■ **Available data**:

(** *** Process Kafka cluster (C lines 411-450)

    The results of [process_producer] and [process_consumer] are dropped. *)

Definition process_cluster (cluster : sorcery_kafka_cluster) : M unit :=
  let filter := Some ("cluster", cluster_id cluster) in
  ast_debug3 "Kafka cluster at %s (%p)\n"
    [AStr (cluster_id cluster); AObj KAFKA_CLUSTER (cluster_id cluster)];;
  let* found := ast_sorcery_retrieve_by_fields KAFKA_PRODUCER producers producer_field filter in
  match found with
  | None =>
      ast_log LOG_WARNING "Unable to retrieve producers from cluster %s\n"
        [AStr (cluster_id cluster)]
  | Some found =>
      for_each (λ producer, process_producer cluster producer;; ret tt) found
  end;;
  let* found := ast_sorcery_retrieve_by_fields KAFKA_CONSUMER consumers consumer_field filter in
  match found with
  | None =>
      ast_log LOG_WARNING "Unable to retrieve consumers from cluster %s\n"
        [AStr (cluster_id cluster)]
  | Some found =>
      for_each (λ consumer, process_consumer cluster consumer;; ret tt) found
  end.

(** *** Process all defined in configuration file clusters (C lines 392-408) *)

Definition process_all_clusters : M unit :=
  let* clusters := ast_sorcery_retrieve_by_fields KAFKA_CLUSTER clusters cluster_field None in
  match clusters with
  | Some clusters => for_each process_cluster clusters
  | None => ret tt
  end.

(** *** Common register sorcery object actions (C lines 687-704)

    Returns [true] for the C result -1. *)

Definition sorcery_object_register (type : string) : M bool :=
  let options := KAFKA_CONFIG_FILENAME +:+ ",criteria=type=" +:+ type in
  let* applied := ast_sorcery_apply_default type "config" options in
  (if applied then ret tt
   else ast_log LOG_NOTICE "Failed to apply defaults for Kafka sorcery %s\n" [AStr type]);;
  let* failed := ast_sorcery_object_register type in
  if failed then
    ast_log LOG_ERROR "Failed to register '%s' with Kafka sorcery.\n" [AStr type];;
    ret true
  else
    ast_sorcery_object_field_register type "type" EmptyString OPT_NOOP_T;;
    ret false.

(** *** Sorcery callbacks of the four object types (C lines 707-857) *)

Definition ast_sorcery_generic_alloc : M bool :=
  let* h := get_history in
  let ok := ast_sorcery_generic_alloc_ok E h in
  emit (ast_sorcery_generic_alloc_ev ok);; ret ok.

(** Returns [true] when the initialisation failed (non-zero in C). *)
Definition ast_string_field_init : M bool :=
  let* h := get_history in
  let ok := ast_string_field_init_ok E h in
  emit (ast_string_field_init_ev ok);; ret (negb ok).

Definition sorcery_kafka_topic_apply_handler (obj : sorcery_kafka_topic) : M Z :=
  ast_debug3 "Apply Kafka topic %s (%p)\n"
    [AStr (topic_id obj); AObj KAFKA_TOPIC (topic_id obj)];;
  ret 0.

Definition sorcery_kafka_topic_destructor (id : string) : M unit :=
  ast_debug3 "Destroyed Kafka topic %s (%p)\n" [AStr id; AObj KAFKA_TOPIC id];;
  emit ast_string_field_free_memory_ev.

(** Returns whether the object was allocated (non-NULL in C).  When the
    string fields cannot be set up the fresh object, which has no id yet,
    is dropped again and its destructor runs. *)
Definition sorcery_kafka_topic_alloc (name : string) : M bool :=
  let* allocated := ast_sorcery_generic_alloc in
  if allocated then
    let* failed := ast_string_field_init in
    if failed then sorcery_kafka_topic_destructor EmptyString;; ret false
    else
      ast_debug3 "Allocated Kafka topic %s (%p)\n" [AStr name; AObj KAFKA_TOPIC name];;
      ret true
  else ret false.

Definition sorcery_kafka_producer_apply_handler (obj : sorcery_kafka_producer) : M Z :=
  ast_debug3 "Apply Kafka producer %s (%p)\n"
    [AStr (producer_id obj); AObj KAFKA_PRODUCER (producer_id obj)];;
  ret 0.

Definition sorcery_kafka_producer_destructor (id : string) : M unit :=
  ast_debug3 "Destroyed Kafka producer %s (%p)\n" [AStr id; AObj KAFKA_PRODUCER id];;
  emit ast_string_field_free_memory_ev.

(** Returns whether the object was allocated (non-NULL in C).  When the
    string fields cannot be set up the fresh object, which has no id yet,
    is dropped again and its destructor runs. *)
Definition sorcery_kafka_producer_alloc (name : string) : M bool :=
  let* allocated := ast_sorcery_generic_alloc in
  if allocated then
    let* failed := ast_string_field_init in
    if failed then sorcery_kafka_producer_destructor EmptyString;; ret false
    else
      ast_debug3 "Allocated Kafka producer %s (%p)\n" [AStr name; AObj KAFKA_PRODUCER name];;
      ret true
  else ret false.

Definition sorcery_kafka_consumer_apply_handler (obj : sorcery_kafka_consumer) : M Z :=
  ast_debug3 "Apply Kafka consumer %s (%p)\n"
    [AStr (consumer_id obj); AObj KAFKA_CONSUMER (consumer_id obj)];;
  ret 0.

Definition sorcery_kafka_consumer_destructor (id : string) : M unit :=
  ast_debug3 "Destroyed Kafka consumer %s (%p)\n" [AStr id; AObj KAFKA_CONSUMER id];;
  emit ast_string_field_free_memory_ev.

■ **Assignment**: Check each line of the data above for the string "Destroyed", and copy the ones that have it.

■ **Task answer**:
  ast_debug3 "Destroyed Kafka topic %s (%p)\n" [AStr id; AObj KAFKA_TOPIC id];;
  ast_debug3 "Destroyed Kafka producer %s (%p)\n" [AStr id; AObj KAFKA_PRODUCER id];;
  ast_debug3 "Destroyed Kafka consumer %s (%p)\n" [AStr id; AObj KAFKA_CONSUMER id];;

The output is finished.